== Information given ==

(* ===== verification/PgHist.v ===== *)
(** * Histories of a placement group

    What the log of a group (PgLog.v) is about: the writes of the group in
    their order, from its creation on.  A log is the part of a history above
    its tail.  [holds] says when the missing set and the store of an OSD agree
    with a history: an object that is not missing is in the store as the
    history leaves it, one that is missing needs the version of its last
    write.  [StoreLaws] are the promises of the object store. *)

From S2P Require Import Prelude PgLog.
From stdpp Require Import gmap sorting.
Open Scope Z_scope.

(** ** The order of versions *)

Definition ev_lt (a b : eversion_t) : Prop := ev_epoch a < ev_epoch b \/ (ev_epoch a = ev_epoch b /\ ev_version a < ev_version b).
Definition ev_le (a b : eversion_t) : Prop := ev_epoch a < ev_epoch b \/ (ev_epoch a = ev_epoch b /\ ev_version a <= ev_version b).

(** Writes of one history: the epoch does not decrease, the number grows. *)
Definition vlt (a b : eversion_t) : Prop := ev_epoch a <= ev_epoch b /\ ev_version a < ev_version b.

Lemma ev_ltb_lt a b : ev_ltb a b = true <-> ev_lt a b.
Proof. unfold ev_ltb, ev_lt. case_bool; zbool; split; intros; zbool; try (apply Z.ltb_lt); lia. Qed.

Lemma ev_leb_le a b : ev_leb a b = true <-> ev_le a b.
Proof. unfold ev_leb, ev_le. case_bool; zbool; split; intros; zbool; try (apply Z.leb_le); lia. Qed.

Lemma ev_ext a b : ev_epoch a = ev_epoch b -> ev_version a = ev_version b -> a = b.
Proof. destruct a, b. cbn. by intros -> ->. Qed.

Lemma ev_eqb_eq a b : ev_eqb a b = true <-> a = b.
Proof.
  unfold ev_eqb. split.
  - intros E. zbool. by apply ev_ext.
  - intros ->. by rewrite !Z.eqb_refl.
Qed.

Lemma ev_ltb_ge a b : ev_ltb a b = false <-> ev_le b a.
Proof. rewrite <- not_true_iff_false, ev_ltb_lt. unfold ev_lt, ev_le. lia. Qed.

Lemma ev_leb_gt a b : ev_leb a b = false <-> ev_lt b a.
Proof. rewrite <- not_true_iff_false, ev_leb_le. unfold ev_lt, ev_le. lia. Qed.

Lemma ev_eqb_neq a b : ev_eqb a b = false <-> a <> b.
Proof. rewrite <- not_true_iff_false, ev_eqb_eq. done. Qed.

Lemma ev_le_antisym a b : ev_le a b -> ev_le b a -> a = b.
Proof. unfold ev_le. intros. apply ev_ext; lia. Qed.

(** Comparisons of versions in the context and the goal, as arithmetic. *)
Ltac evbool :=
  repeat match goal with
  | H : (_ && _) = true |- _ => apply andb_prop in H; destruct H
  | H : (_ || _) = false |- _ => apply orb_false_elim in H; destruct H
  | H : negb _ = true |- _ => apply negb_true_iff in H
  | H : negb _ = false |- _ => apply negb_false_iff in H
  | H : ev_ltb _ _ = true |- _ => apply ev_ltb_lt in H
  | H : ev_ltb _ _ = false |- _ => apply ev_ltb_ge in H
  | H : ev_leb _ _ = true |- _ => apply ev_leb_le in H
  | H : ev_leb _ _ = false |- _ => apply ev_leb_gt in H
  | H : ev_eqb _ _ = true |- _ => apply ev_eqb_eq in H
  | H : ev_eqb _ _ = false |- _ => apply ev_eqb_neq in H
  | |- ev_ltb _ _ = true => apply ev_ltb_lt
  | |- ev_ltb _ _ = false => apply ev_ltb_ge
  | |- ev_leb _ _ = true => apply ev_leb_le
  | |- ev_leb _ _ = false => apply ev_leb_gt
  | |- ev_eqb _ _ = true => apply ev_eqb_eq
  | |- ev_eqb _ _ = false => apply ev_eqb_neq
  end.

Ltac ev_lia := evbool; unfold ev_lt, ev_le, vlt, max_ev, cap_ev, raise_ev in *; cbn [ev0 ev_epoch ev_version] in *; lia.

Lemma max_ev_l a b : ev_le b a -> max_ev a b = a.
Proof. intros. unfold max_ev. case_bool; [|done]. apply ev_le_antisym; [done|]. evbool. unfold ev_lt, ev_le in *. lia. Qed.

Lemma max_ev_r a b : ev_le a b -> max_ev a b = b.
Proof. intros. unfold max_ev. case_bool; [done|]. apply ev_le_antisym; [done|]. by evbool. Qed.

Lemma vlt_irrefl a : ~ vlt a a.
Proof. unfold vlt. lia. Qed.

(** ** Writes *)

Section writes.
Context {O : Type} `{EqDecision O}.
Notation entry := (pg_log_entry_t (O:=O)).

(** The version an object has after and before a write, [None] where it does
    not exist. *)
Definition after (e : entry) : option eversion_t := if is_delete e then None else Some (le_version e).
Definition before (e : entry) : option eversion_t := if ev_eqb (le_prior_version e) ev0 || is_clone e then None else Some (le_prior_version e).

(** The writes of an object; an ERROR entry is not one. *)
Definition hist (o : O) (h : list entry) : list entry := filter (fun e => le_soid e = o /\ is_error e = false) h.

Definition cur (l : list entry) : option eversion_t := match last l with Some e => after e | None => None end.

(** The writes of one object follow each other: each one names the version
    before it, and a clone is a new object. *)
Definition chained (l : list entry) : Prop := forall l1 e l2, l = l1 ++ e :: l2 -> cur l1 = before e /\ (is_clone e = true -> l1 = []).

Definition lt_entry (a b : entry) : Prop := vlt (le_version a) (le_version b).

(** A history of a group. *)
Record history (h : list entry) : Prop := History {
  h_sorted : StronglySorted lt_entry h;
  h_positive : forall e, e ∈ h -> vlt ev0 (le_version e);
  h_chained : forall o, chained (hist o h);
}.

(** The version of the last write. *)
Definition head_of (h : list entry) : eversion_t := match last h with Some e => le_version e | None => ev0 end.

(** The part of a history above a tail. *)
Definition above (t : eversion_t) (h : list entry) : list entry := filter (fun e => ev_ltb t (le_version e) = true) h.

Lemma writes_app o h1 h2 : hist o (h1 ++ h2) = hist o h1 ++ hist o h2.
Proof. apply filter_app. Qed.

Lemma above_app t h1 h2 : above t (h1 ++ h2) = above t h1 ++ above t h2.
Proof. apply filter_app. Qed.

Lemma elem_hist o h e : e ∈ hist o h <-> le_soid e = o /\ is_error e = false /\ e ∈ h.
Proof. unfold hist. rewrite list_elem_of_filter. tauto. Qed.

Lemma sorted_app (h1 h2 : list entry) :
  StronglySorted lt_entry (h1 ++ h2) <->
  StronglySorted lt_entry h1 /\ StronglySorted lt_entry h2 /\ (forall a b, a ∈ h1 -> b ∈ h2 -> lt_entry a b).
Proof.
  induction h1 as [|x h1 IH]; cbn.
  - split; [intros; split_and!; [constructor|done|]|tauto]. intros a b Ha. by apply elem_of_nil in Ha.
  - split.
    + intros S. inversion S as [|? ? S1 F]; subst. apply IH in S1 as (S1 & S2 & S3). rewrite Forall_app in F. destruct F as [F1 F2].
      split_and!; [by constructor|done|]. intros a b Ha Hb. apply elem_of_cons in Ha as [->|Ha]; [|by apply S3].
      by apply (proj1 (Forall_forall _ _) F2).
    + intros (S1 & S2 & S3). inversion S1 as [|? ? S1' F]; subst. constructor.
      * apply IH. split_and!; [done..|]. intros a b Ha Hb. apply S3; [by constructor|done].
      * rewrite Forall_app. split; [done|]. apply Forall_forall. intros b Hb. apply S3; [by constructor|done].
Qed.

Lemma chained_app l1 l2 : chained (l1 ++ l2) -> chained l1.
Proof. intros C a e b ->. apply (C a e (b ++ l2)). by rewrite <- app_assoc. Qed.

(** A write of an object that exists names the version before it. *)
Lemma chained_prior (l1 l2 : list entry) e : chained (l1 ++ e :: l2) -> l1 <> [] -> le_prior_version e <> ev0 -> le_prior_version e = head_of l1.
Proof.
  intros C N P. destruct (C l1 e l2 eq_refl) as [E K]. unfold before in E.
  assert (ev_eqb (le_prior_version e) ev0 = false) as Ep by by apply ev_eqb_neq. rewrite Ep in E. cbn [orb] in E.
  destruct (is_clone e); [by rewrite K in N|]. unfold cur, head_of, after in *.
  destruct (last l1); [|done]. by destruct (is_delete _); simplify_eq.
Qed.

Lemma cur_snoc (l : list entry) e : cur (l ++ [e]) = after e.
Proof. unfold cur. by rewrite last_snoc. Qed.

Lemma history_app h1 h2 : history (h1 ++ h2) -> history h1.
Proof.
  intros [S P C]. split.
  - by apply sorted_app in S as (? & _).
  - intros e He. apply P. apply elem_of_app. by left.
  - intros o. specialize (C o). rewrite writes_app in C. by eapply chained_app.
Qed.

Lemma sorted_head (h : list entry) e : StronglySorted lt_entry h -> e ∈ h -> ev_le (le_version e) (head_of h).
Proof.
  intros S He. unfold head_of. destruct (last h) as [x|] eqn:E.
  - apply last_Some in E as [l ->]. apply sorted_app in S as (_ & _ & S). apply elem_of_app in He as [He|He].
    + specialize (S e x He ltac:(by constructor)). unfold lt_entry in S. ev_lia.
    + apply list_elem_of_singleton in He as ->. ev_lia.
  - apply last_None in E as ->. by apply elem_of_nil in He.
Qed.

Lemma head_of_ge h e : history h -> e ∈ h -> ev_le (le_version e) (head_of h).
Proof. intros [S _ _]. by apply sorted_head. Qed.

Lemma head_of_app_ne h1 h2 : h2 <> [] -> head_of (h1 ++ h2) = head_of h2.
Proof. intros N. unfold head_of. rewrite last_app. destruct (last h2) eqn:E; [done|]. by apply last_None in E. Qed.

Lemma head_of_elem (h : list entry) : h <> [] -> exists e, e ∈ h /\ head_of h = le_version e.
Proof.
  intros N. unfold head_of. destruct (last h) as [x|] eqn:E; [|by apply last_None in E].
  exists x. split; [|done]. apply last_Some in E as [l ->]. apply elem_of_app. right. by constructor.
Qed.

(** The head of a history is below the writes that follow. *)
Lemma head_of_lt h1 h2 e : history (h1 ++ h2) -> e ∈ h2 -> vlt (head_of h1) (le_version e).
Proof.
  intros Hh He. destruct h1 as [|x h1].
  - apply (h_positive _ Hh). done.
  - destruct (head_of_elem (x :: h1) ltac:(done)) as (y & Hy & ->). pose proof (h_sorted _ Hh) as S.
    apply sorted_app in S as (_ & _ & S). by apply S.
Qed.

Lemma above_none t h : (forall e, e ∈ h -> ev_le (le_version e) t) -> above t h = [].
Proof.
  intros Hall. unfold above. destruct (filter _ h) as [|x l] eqn:E; [done|].
  assert (x ∈ filter (fun e => ev_ltb t (le_version e) = true) h) as Hx by (rewrite E; by constructor).
  apply list_elem_of_filter in Hx as [H1 H2]. specialize (Hall x H2). ev_lia.
Qed.

Lemma above_all t h : (forall e, e ∈ h -> ev_lt t (le_version e)) -> above t h = h.
Proof.
  induction h as [|e h IH]; [done|]. intros Hall. unfold above. rewrite filter_cons_True.
  - f_equal. apply IH. intros x Hx. apply Hall. by constructor.
  - apply ev_ltb_lt, Hall. by constructor.
Qed.

Lemma elem_above t h e : e ∈ above t h <-> ev_lt t (le_version e) /\ e ∈ h.
Proof. unfold above. by rewrite list_elem_of_filter, ev_ltb_lt. Qed.
End writes.

(** ** The object store *)

Section store.
Context {O : Type} `{Countable O} `{!ObjOrder O}.
Notation entry := (pg_log_entry_t (O:=O)).

(** [sv] is the version of each object in the store; [ready] says that what
    the store kept to take back a write is still there. *)
Class StoreLaws (St : Type) `{!LogEntryHandler (O:=O) St} := {
  sv : St -> O -> option eversion_t;
  ready : St -> entry -> Prop;
  sv_remove : forall o s o', sv (h_remove o s) o' = if decide (o' = o) then None else sv s o';
  sv_stash : forall o v s o', sv (h_try_stash o v s) o' = if decide (o' = o) then None else sv s o';
  sv_trim : forall e s o, sv (h_trim e s) o = sv s o;
  sv_rollforward : forall e s o, sv (h_rollforward e s) o = sv s o;
  sv_rollback : forall e s, ready s e -> sv s (le_soid e) = after e -> sv (h_rollback e s) (le_soid e) = before e;
  sv_rollback_other : forall e s o, o <> le_soid e -> sv (h_rollback e s) o = sv s o;
  ready_remove : forall o s e, ready s e -> ready (h_remove o s) e;
  ready_stash : forall o v s e, ready s e -> ready (h_try_stash o v s) e;
  ready_trim : forall e s e', le_version e' <> le_version e -> ready s e' -> ready (h_trim e s) e';
  ready_rollforward : forall e s e', le_version e' <> le_version e -> ready s e' -> ready (h_rollforward e s) e';
  ready_rollback : forall e s e', le_version e' <> le_version e -> ready s e' -> ready (h_rollback e s) e';
}.

(** The missing item and the version in the store of an object with the
    writes [l]; [md] is [may_include_deletes]. *)
Definition okobj (md : bool) (l : list entry) (mo : option pg_missing_item) (v : option eversion_t) : Prop :=
  match mo with
  | None => v = cur l
  | Some i => exists e, last l = Some e /\ mi_need i = le_version e /\ mi_delete i = is_delete e /\ (md = false -> is_delete e = false) /\
                   (mi_have i <> ev0 -> v = Some (mi_have i))
  end.

(** The object is to be recovered to its newest write [x], or [x] deleted it. *)
Definition newest (md : bool) (x : entry) (mo : option pg_missing_item) (v : option eversion_t) : Prop :=
  match mo with
  | Some i => mi_need i = le_version x /\ mi_delete i = is_delete x /\ (md = false -> is_delete x = false)
  | None => md = false /\ is_delete x = true /\ v = None
  end.

(** The log [l] is the part of the history [h] above its tail. *)
Record logs (h : list entry) (l : IndexedLog (O:=O)) : Prop := Logs {
  lg_head : pl_head (il_pl l) = head_of h;
  lg_log : pl_log (il_pl l) = above (pl_tail (il_pl l)) h;
  lg_objects : il_objects l = index_of (pl_log (il_pl l));
  lg_indexed : il_indexed l = true;
  lg_tail : ev_le ev0 (pl_tail (il_pl l)) /\ ev_le (pl_tail (il_pl l)) (head_of h);
}.

Context {St : Type} `{!LogEntryHandler (O:=O) St} `{!StoreLaws St}.

(** The missing set and the store agree with the history, for the objects up
    to [last_backfill]. *)
Definition holds (last_backfill : O) (h : list entry) (m : pg_missing_set (O:=O)) (s : St) : Prop :=
  forall o, oleb o last_backfill = true -> okobj (ms_may_include_deletes m) (hist o h) (ms_missing m !! o) (sv s o).

(** What may be rolled back can be. *)
Definition rollbackable (crt : eversion_t) (h : list entry) (s : St) : Prop :=
  forall e, e ∈ h -> is_error e = false -> le_can_rollback e = true -> ev_lt crt (le_version e) -> ready s e.

(** An OSD that is at the end of the history [h]. *)
Record osd_ok (h : list entry) (p : PGLog (O:=O)) (info : pg_info_t (O:=O)) (s : St) : Prop := OsdOk {
  ok_logs : logs h (pg_log p);
  ok_holds : holds (i_last_backfill info) h (pg_missing p) s;
  ok_rollback : rollbackable (pl_can_rollback_to (il_pl (pg_log p))) h s;
  ok_update : i_last_update info = head_of h;
  ok_tail : i_log_tail info = pl_tail (il_pl (pg_log p));
}.
End store.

===

Work request:
Once you find the line with "is_delete x = false)" in the entries above, output it and each line after it up to and including the line with "to [last_backfill]. *)", and nothing else.

Answer for this exercise:
  | Some i => mi_need i = le_version x /\ mi_delete i = is_delete x /\ (md = false -> is_delete x = false)
  | None => md = false /\ is_delete x = true /\ v = None
  end.

(** The log [l] is the part of the history [h] above its tail. *)
Record logs (h : list entry) (l : IndexedLog (O:=O)) : Prop := Logs {
  lg_head : pl_head (il_pl l) = head_of h;
  lg_log : pl_log (il_pl l) = above (pl_tail (il_pl l)) h;
  lg_objects : il_objects l = index_of (pl_log (il_pl l));
  lg_indexed : il_indexed l = true;
  lg_tail : ev_le ev0 (pl_tail (il_pl l)) /\ ev_le (pl_tail (il_pl l)) (head_of h);
}.

Context {St : Type} `{!LogEntryHandler (O:=O) St} `{!StoreLaws St}.

(** The missing set and the store agree with the history, for the objects up
    to [last_backfill]. *)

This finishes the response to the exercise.